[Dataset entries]
* * * * * * *
Definition url_clean (raw : str) : str := filter (λ c, c ≠ 9 ∧ c ≠ 10 ∧ c ≠ 13) (lstrip (λ c, (0 <=? c) && (c <=? 32)) raw).
Lemma slashes_clean t : Forall (λ c, (c =? 47) = true) t → url_clean t = t ∧ filter (λ c, c ≠ 9 ∧ c ≠ 10 ∧ c ≠ 13) t = t.
Proof.
  intros Ht. assert (filter (λ c, c ≠ 9 ∧ c ≠ 10 ∧ c ≠ 13) t = t) as Hf.
  { induction Ht as [|c t Hc _ IH]; [done|]. apply Z.eqb_eq in Hc as ->. by rewrite filter_cons_True, IH by lia. }
  split; [|done]. unfold url_clean. destruct Ht as [|c t Hc Ht]; [done|]. apply Z.eqb_eq in Hc as ->. done.
Qed.

(** The text before the slashes at the end of a URL, extended by a path, has the same
    scheme and network location. *)
Lemma urlsplit_extend netloc_ok base t rest p : urlsplit netloc_ok (base ++ t) = Ok p → Forall (λ c, (c =? 47) = true) t →
  url_scheme p ≠ [] → url_netloc p ≠ [] →
  ∃ p', urlsplit netloc_ok (base ++ 47 :: rest) = Ok p' ∧ url_scheme p' = url_scheme p ∧ url_netloc p' = url_netloc p.
Proof.
  unfold urlsplit. fold (url_clean (base ++ t)) (url_clean (base ++ 47 :: rest)). intros E Ht Hs Hn.
  destruct (slashes_clean t Ht) as [Hct Hft]. assert (58 ∉ t) as Hcolon. { intros Hin. eapply Forall_forall in Ht; [|exact Hin]. done. }
  destruct (forallb (λ c, (0 <=? c) && (c <=? 32)) base) eqn:Hb.
  { unfold url_clean in E at 1. rewrite lstrip_app, Hb in E. fold (url_clean t) in E. rewrite Hct in E.
    destruct (split_scheme t) as [s v] eqn:Es. destruct (split_netloc v) as [n q]. repeat (apply bind_Ok in E as ([] & _ & E)).
    destruct (partition_at 35 q) as [[? ?] ?], (partition_at 63 _) as [[? ?] ?]. injection E as <-. cbn in Hs.
    destruct (split_scheme_Some _ _ _ Es Hs) as (head & -> & _). exfalso. apply Hcolon. set_solver. }
  assert (∀ x, url_clean (base ++ x) = url_clean base ++ filter (λ c, c ≠ 9 ∧ c ≠ 10 ∧ c ≠ 13) x) as Hx.
  { intros x. unfold url_clean. by rewrite lstrip_app, Hb, filter_app. }
  rewrite !Hx in *. rewrite Hft in E. rewrite filter_cons_True by lia. set (rest' := filter _ rest).
  destruct (split_scheme (url_clean base ++ t)) as [s v] eqn:Es. destruct (split_netloc v) as [n q] eqn:En.
  assert (s = url_scheme p ∧ n = url_netloc p) as [-> ->].
  { repeat (apply bind_Ok in E as ([] & _ & E)). destruct (partition_at 35 q) as [[? ?] ?], (partition_at 63 _) as [[? ?] ?]. by injection E as <-. }
  destruct (split_scheme_Some _ _ _ Es Hs) as (head & Eu & Hv).
  destruct (split_netloc_Some _ _ _ En Hn) as (-> & Hdelim & Hends).
  assert (∃ v0, url_clean base = head ++ 58 :: v0 ∧ 47 :: 47 :: url_netloc p ++ q = v0 ++ t) as (v0 & Eb & Ev).
  { apply app_eq_inv in Eu as [(k & Ek & E2)|(k & -> & ->)].
    - destruct k as [|c k]; [rewrite app_nil_r in Ek; exfalso; apply Hcolon; cbn in E2; rewrite <-E2; left|].
      injection E2 as <- E2. by exists k.
    - exfalso. apply Hcolon. set_solver. }
  assert (∃ q0, v0 = 47 :: 47 :: url_netloc p ++ q0 ∧ ends_netloc (q0 ++ 47 :: rest')) as (q0 & -> & Hends').
  { change (47 :: 47 :: url_netloc p ++ q) with ((47 :: 47 :: url_netloc p) ++ q) in Ev.
    apply app_eq_inv in Ev as [(k & Ek & ->)|(k & -> & ->)].
    - exists []. split; [|done]. rewrite app_nil_r. destruct (decide (k = [])) as [->|Hk]; [by rewrite app_nil_r in Ek|exfalso].
      destruct (exists_last Hk) as (k' & c & ->). apply Forall_app in Ht as [Ht _]. apply Forall_app in Ht as [_ Ht]. inv Ht as [|?? Hc].
      apply Z.eqb_eq in Hc as ->. destruct (exists_last Hn) as (n' & c & Ec). rewrite Ec in Ek, Hdelim.
      change (47 :: 47 :: n' ++ [c]) with ((47 :: 47 :: n') ++ [c]) in Ek. rewrite app_assoc in Ek. apply app_inj_tail in Ek as [_ ->].
      apply Forall_app in Hdelim as [_ Hd]. by inv Hd.
    - exists k. split; [done|]. by destruct k. }
  rewrite Eb. replace ((head ++ 58 :: 47 :: 47 :: url_netloc p ++ q0) ++ 47 :: rest') with (head ++ 58 :: 47 :: 47 :: url_netloc p ++ q0 ++ 47 :: rest')
    by (rewrite <-!app_assoc; cbn; by rewrite <-!app_assoc).
  rewrite Hv, split_netloc_app by done.
  apply bind_Ok in E as ([] & Hg1 & E). apply bind_Ok in E as ([] & Hg2 & _). rewrite Hg1, Hg2. cbn [mbind result_bind].
  destruct (partition_at 35 _) as [[a ?] ?], (partition_at 63 a) as [[? ?] ?]. eexists. by split_and!.
Qed.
* * * * * * *
◆ **What you have to do**
Print, from the entries above, the line with "unfold urlsplit. fold", the line with "intros x. unfold" and all lines between them, exactly and with nothing else.

◆ **Result below**
  unfold urlsplit. fold (url_clean (base ++ t)) (url_clean (base ++ 47 :: rest)). intros E Ht Hs Hn.
  destruct (slashes_clean t Ht) as [Hct Hft]. assert (58 ∉ t) as Hcolon. { intros Hin. eapply Forall_forall in Ht; [|exact Hin]. done. }
  destruct (forallb (λ c, (0 <=? c) && (c <=? 32)) base) eqn:Hb.
  { unfold url_clean in E at 1. rewrite lstrip_app, Hb in E. fold (url_clean t) in E. rewrite Hct in E.
    destruct (split_scheme t) as [s v] eqn:Es. destruct (split_netloc v) as [n q]. repeat (apply bind_Ok in E as ([] & _ & E)).
    destruct (partition_at 35 q) as [[? ?] ?], (partition_at 63 _) as [[? ?] ?]. injection E as <-. cbn in Hs.
    destruct (split_scheme_Some _ _ _ Es Hs) as (head & -> & _). exfalso. apply Hcolon. set_solver. }
  assert (∀ x, url_clean (base ++ x) = url_clean base ++ filter (λ c, c ≠ 9 ∧ c ≠ 10 ∧ c ≠ 13) x) as Hx.
  { intros x. unfold url_clean. by rewrite lstrip_app, Hb, filter_app. }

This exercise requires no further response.